La distribution des planètes extrasolaires, avec les groupes des Jupiters chauds, Jupiters tièdes et super-Terres mis en évidence. Les planètes de notre Système solaire sont indiquées en rouge, pour comparaison.

Nous n’avons pas encore découvert un système analogue à notre Système solaire. En revanche, si l’on place nos planètes dans un diagramme distance-masse comme celui de la figure 1, nos planètes tombent dans une région dépourvue de planètes extrasolaires. Cette constatation ne doit pas tromper : il est très difficile de découvrir autour d’autres étoiles des planètes comme les nôtres, si petites et relativement lointaines de l’astre central. L’absence d’exoplanètes avec des caractéristiques semblables à celles de nos planètes est donc le résultat d’un biais observationnel. Cependant, il est vrai que la plupart des étoiles ont des planètes avec des caractéristiques qui n’ont pas d’analogues ici : super-Terres, Jupiters chauds, Jupiters sur orbites excentriques, etc. Ces systèmes sont donc clairement différents du Système solaire. Cet argument peut être quantifié. La seule planète du Système solaire qui aurait pu être découverte par un observateur extrasolaire ayant une technologie comparable à la nôtre est Jupiter. Si l’on veut comprendre la place du Système solaire dans la Galaxie, on doit donc pour le moment se borner à se demander quelle est la fréquence statistique du couple Soleil-Jupiter. Seules 10 % des étoiles sont de type solaire. Parmi celles-ci, seules 10 % ont un Jupiter tiède. Mais parmi ces Jupiters tièdes, seulement 10 % ont une orbite comparable à celle de Jupiter, comme nous l’avons vu ci-dessus. En faisant le produit, on trouve que la probabilité d’occurrence du couple Soleil-Jupiter n’est que de 0,1 % ; cela ne fait pas beaucoup. Et le Système solaire est bien plus complexe que le simple couple Soleil-Jupiter. Par exemple, seulement 50 % des étoiles n’ont pas de super-Terres, à l’instar du Soleil, ce qui réduit la probabilité encore de moitié. Selon des études récentes, seules 10 % des étoiles n’auraient pas de planètes à l’intérieur de l’orbite de Mercure, ce qui réduit la probabilité d’existence du Système solaire à moins de 0,01 %.
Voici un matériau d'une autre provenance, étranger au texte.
Definition status_code (s : HttpStatus) : Z :=
  match s with
  | SOk => 200 | SAccepted => 202 | SNoContent => 204 | SBadRequest => 400 | SNotFound => 404 | SMethodNotAllowed => 405
  | SPayloadTooLarge => 413 | SUriTooLong => 414 | SHeadersTooLarge => 431 | SInternalError => 500 | SNotImplemented => 501
  | SUnavailable => 503 | SVersionNotSupported => 505
  end.
Definition reason (s : HttpStatus) : bytes :=
  bs match s with
     | SOk => "OK" | SAccepted => "Accepted" | SNoContent => "No Content" | SBadRequest => "Bad Request"
     | SNotFound => "Not Found" | SMethodNotAllowed => "Method Not Allowed" | SPayloadTooLarge => "Payload Too Large"
     | SUriTooLong => "URI Too Long" | SHeadersTooLarge => "Request Header Fields Too Large"
     | SInternalError => "Internal Server Error" | SNotImplemented => "Not Implemented"
     | SUnavailable => "Service Unavailable" | SVersionNotSupported => "HTTP Version Not Supported"
     end.
Definition allows_keep_alive (s : HttpStatus) : bool :=
  match s with
  | SOk | SAccepted | SNoContent | SNotFound | SMethodNotAllowed | SInternalError | SUnavailable => true
  | _ => false
  end.
(** [WireError::status]. *)
Definition error_status (e : HttpError) : HttpStatus :=
  match e with
  | WClosed | WIo _ | WMalformed _ => SBadRequest
  | WRequestLineTooLong => SUriTooLong
  | WHeadersTooLarge => SHeadersTooLarge
  | WBodyTooLarge => SPayloadTooLarge
  | WMethodNotAllowed => SMethodNotAllowed
  | WUnsupportedVersion => SVersionNotSupported
  | WTransferEncoding => SNotImplemented
  end.

(** The limits of [Config] this file and the server look at. *)
Record HttpConfig := {
  max_request_line : Z;
  max_header_line : Z;
  max_header_bytes : Z;
  max_headers : Z;
  max_body_bytes : Z;
  max_requests_per_connection : Z;
  allow_origin : option bytes;
}.
Definition HttpConfig_default : HttpConfig := {|
  max_request_line := 8 * 1024; max_header_line := 8 * 1024; max_header_bytes := 32 * 1024; max_headers := 64;
  max_body_bytes := 64 * 1024; max_requests_per_connection := 512; allow_origin := Some (bs "*") |}.

Record HttpRequest := {
  rq_method : HttpMethod;
  segments : list bytes;
  params : gmap bytes bytes;
  headers : gmap bytes bytes;
  rq_body : bytes;
  keep_alive : bool;
}.
(** [Request::param], [Request::header], [Request::path]. *)
Definition rq_param (r : HttpRequest) (name : bytes) : option bytes := params r !! name.
Definition rq_header (r : HttpRequest) (name : bytes) : option bytes := headers r !! name.
Fixpoint slash_join (l : list bytes) : bytes :=
  match l with [] => [] | [p] => p | p :: l => p ++ bs "/" ++ slash_join l end.
Definition rq_path (r : HttpRequest) : bytes := bs "/" ++ slash_join (segments r).

(** * Reading *)

Record Source := { unread : bytes; broken : option bytes }.

Definition LF : byte := byte_of 10.
Definition CR : byte := byte_of 13.
Definition is_nil {A} (l : list A) : bool := match l with [] => true | _ => false end.

(** [take(limit).read_until(b'\n')]: what was read and what is left. *)
Fixpoint until_lf (limit : nat) (s : bytes) : bytes * bytes :=
  match limit, s with
  | S limit, b :: s' => if bool_decide (b = LF) then ([b], s') else let '(t, r) := until_lf limit s' in (b :: t, r)
  | _, _ => ([], s)
  end.

Definition read_line (max : Z) : M Source HttpError bytes := λ src,
  let limit := Z.to_nat (Z.min (max + 1) u64_max) in
  let '(buf, rest) := until_lf limit (unread src) in
  let src' := {| unread := rest; broken := broken src |} in
  let dry := (length buf <? limit)%nat && negb (bool_decide (last buf = Some LF)) in
  match (if dry then broken src else None) with
  | Some why => (Err (WIo why), src')
  | None =>
      if is_nil buf then (Err WClosed, src')
      else if negb (bool_decide (last buf = Some LF)) then (Err WHeadersTooLarge, src')
      else
        let buf := removelast buf in
        if negb (bool_decide (last buf = Some CR)) then (Err (WMalformed "line not terminated by CRLF"), src')
        else (Ok (removelast buf), src')
  end.

(** ** The request line *)

Definition parse_request_line (line : bytes) : result HttpError (HttpMethod * bytes * bytes) :=
  match split_on 32 line with
  | [method; target; version] =>
      if negb (starts_with (bs "/") target) then Err (WMalformed "request target must be origin-form")
      else m ← HttpMethod_parse method; Ok (m, target, version)
  | _ => Err (WMalformed "request line is not three fields")
  end.

Definition is_ascii_hexdigit (b : byte) : bool := in_range 48 57 b || in_range 65 70 b || in_range 97 102 b.

(** The loop of [percent_decode]; [u8::from_str_radix] of two hex digits. *)
Fixpoint percent_bytes (s : bytes) : result HttpError bytes :=
  match s with
  | [] => Ok []
  | b :: s =>
      if byte_eqb 37 b then
        match s with
        | hi :: lo :: s =>
            if negb (is_ascii_hexdigit hi) || negb (is_ascii_hexdigit lo) then Err (WMalformed "percent-escape is not hex")
            else
              hi ← ok_or (WMalformed "percent-escape is not hex") (to_digit16 hi);
              lo ← ok_or (WMalformed "percent-escape is not hex") (to_digit16 lo);
              rest ← percent_bytes s;
              Ok (byte_of (hi * 16 + lo) :: rest)
        | _ => Err (WMalformed "truncated percent-escape")
        end
      else rest ← percent_bytes s; Ok (b :: rest)
  end.

(** [chars().any(char::is_control)] of well-formed UTF-8: U+0000 to U+001F, U+007F, and
    U+0080 to U+009F, which are written C2 80 to C2 9F. *)
Fixpoint has_control (s : bytes) : bool :=
  match s with
  | [] => false
  | b :: s => in_range 0 31 b || byte_eqb 127 b || (byte_eqb 0xC2 b && match s with c :: _ => in_range 0x80 0x9F c | [] => false end) || has_control s
  end.

Definition percent_decode (s : bytes) : result HttpError bytes :=
  out ← percent_bytes s;
  if negb (utf8_valid out) then Err (WMalformed "path is not valid UTF-8")
  else if has_control out then Err (WMalformed "path contains control characters")
  else Ok out.

Fixpoint decode_segments (raws : list bytes) : result HttpError (list bytes) :=
  match raws with
  | [] => Ok []
  | raw :: raws =>
      if is_nil raw then decode_segments raws
      else
        decoded ← percent_decode raw;
        if bool_decide (decoded = bs ".") || bool_decide (decoded = bs "..") then Err (WMalformed "relative path segment")
        else rest ← decode_segments raws; Ok (decoded :: rest)
  end.

Definition decode_pair (item : bytes) : result HttpError (bytes * bytes) :=
  match split_once 61 item with
  | Some (n, v) => n ← percent_decode n; v ← percent_decode v; Ok (n, v)
  | None => n ← percent_decode item; Ok (n, [])
  end.
Fixpoint decode_params (items : list bytes) (params : gmap bytes bytes) : result HttpError (gmap bytes bytes) :=
  match items with
  | [] => Ok params
  | item :: items =>
      if is_nil item then decode_params items params
      else
        '(name, value) ← decode_pair item;
        if bool_decide (is_Some (params !! name)) then Err (WMalformed "repeated query parameter")
        else decode_params items (<[name := value]> params)
  end.

Definition parse_target (target : bytes) : result HttpError (list bytes * gmap bytes bytes) :=
  if negb (utf8_valid target) then Err (WMalformed "request target is not UTF-8")
  else
    let '(path, query) := match split_once 63 target with Some (p, q) => (p, Some q) | None => (target, None) end in
    segments ← decode_segments (split_on 47 path);
    params ← match query with Some q => decode_params (split_on 38 q) ∅ | None => Ok ∅ end;
    Ok (segments, params).

(** ** Headers *)

Definition is_token_byte (b : byte) : bool := is_ascii_alphanumeric b || bool_decide (b ∈ bs "!#$%&'*+-.^_`|~").
Definition is_field_byte (b : byte) : bool := byte_eqb 9 b || in_range 0x20 0x7e b.
Definition is_ows (b : byte) : bool := byte_eqb 32 b || byte_eqb 9 b.

Fixpoint skip_ows (s : bytes) : bytes :=
  match s with b :: s' => if is_ows b then skip_ows s' else s | [] => [] end.
Definition trim_ows (s : bytes) : bytes := rev (skip_ows (rev (skip_ows s))).

(** The body of the loop of [read_headers], after the limits: one header. *)
Definition parse_header (line : bytes) : result HttpError (bytes * bytes) :=
  if match line with b :: _ => is_ows b | [] => false end then Err (WMalformed "folded header line")
  else
    '(name, value) ← ok_or (WMalformed "header without a colon") (split_once 58 line);
    if is_nil name || negb (forallb is_token_byte name) then Err (WMalformed "header name is not a token")
    else
      let value := trim_ows value in
      if negb (forallb is_field_byte value) then Err (WMalformed "header value has control bytes")
      else if negb (utf8_valid value) then Err (WMalformed "header value is not UTF-8")
      else
        let name := ascii_lower <$> name in
        if negb (utf8_valid name) then Err (WMalformed "header name is not UTF-8") else Ok (name, value).

(** The loop of [read_headers].  A turn adds a header and refuses to pass [max_headers], so
    [max_headers + 1] turns are enough ([read_headers_fuel]). *)
Fixpoint read_headers_loop (fuel : nat) (cfg : HttpConfig) (hs : gmap bytes bytes) (total : Z) : M Source HttpError (gmap bytes bytes) :=
  match fuel with
  | O => throw WHeadersTooLarge
  | S fuel =>
      let! line := read_line (max_header_line cfg) in
      if is_nil line then ret hs
      else
        let total := total + Z.of_nat (length line) in
        do! fail_if (negb ((total <=? u64_max) && (total <=? max_header_bytes cfg))) WHeadersTooLarge in
        do! fail_if (max_headers cfg <=? Z.of_nat (size hs)) WHeadersTooLarge in
        let! nv := lift (parse_header line) in
        do! fail_if (bool_decide (is_Some (hs !! nv.1))) (WMalformed "repeated header") in
        read_headers_loop fuel cfg (<[nv.1 := nv.2]> hs) total
  end.
Definition read_headers (cfg : HttpConfig) : M Source HttpError (gmap bytes bytes) :=
  read_headers_loop (S (Z.to_nat (max_headers cfg))) cfg ∅ 0.

Definition content_length (hs : gmap bytes bytes) : result HttpError Z :=
  match hs !! bs "content-length" with
  | None => Ok 0
  | Some raw =>
      if is_nil raw || negb (forallb is_ascii_digit raw) then Err (WMalformed "Content-Length is not a plain number")
      else ok_or (WMalformed "Content-Length does not fit") (Account.parse_u64 raw)
  end.

(** [take(length).read_to_end]. *)
Definition read_request_body (len : Z) : M Source HttpError bytes := λ src,
  if len <=? 0 then (Ok [], src)
  else
    let n := Z.to_nat len in
    let body := take n (unread src) in
    let src' := {| unread := drop n (unread src); broken := broken src |} in
    if (length body <? n)%nat then
      match broken src with
      | Some why => (Err (WIo why), src')
      | None => (Err (WMalformed "body shorter than Content-Length"), src')
      end
    else (Ok body, src').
Pourquoi le Système solaire a-t-il acquis une structure si atypique ? Comment est-il possible que, à partir des mêmes processus physiques, il y ait in fine une telle diversité de systèmes planétaires ? Ces questions sont au cœur de la planétologie moderne.

Un schéma du système de super-Terres Kepler-62, avec les tailles des orbites et les rayons planétaires à l’échelle par rapport au Système solaire interne

La première chance

Selon nos études et les modèles que nous avons développés, la clef de voûte du Système solaire est Jupiter. La formation précoce de Jupiter a structuré l’ensemble de notre système. On pense en effet que les planètes commencent à se former dans un endroit spécifique du disque protoplanétaire appelé la « ligne des glaces », là où la température – qui décroît avec la distance – passe en dessous des ~170 K et où l’eau se condense sous forme de glace. La présence de glace augmente la quantité de matière solide disponible et permet l’agrégation de poussières assez grosses, de quelques centimètres de diamètre, bien plus faciles à accréter par les planètes en formation que les poussières submillimétriques typiques du disque chaud interne. La ligne des glaces est donc la fabrique des grosses planètes. Mais les planètes interagissent gravitationnellement avec le disque, ce qui induit leur migration vers l’étoile : leur orbite ne se referme plus comme une ellipse parfaite, mais spirale vers l’étoile centrale (voir l’encadré en bas de page). Les planètes formées sur la ligne des glaces migrent donc vers le bord interne du disque dès qu’elles atteignent quelques masses terrestres. C’est sans doute le mode d’origine d’une bonne partie des super-Terres, celles riches en glaces. La première chance du Système solaire a été que la première planète produite sur la ligne des glaces fût suffisamment massive pour accréter une grande quantité de gaz du disque protoplanétaire et devenir ainsi une planète géante : Jupiter.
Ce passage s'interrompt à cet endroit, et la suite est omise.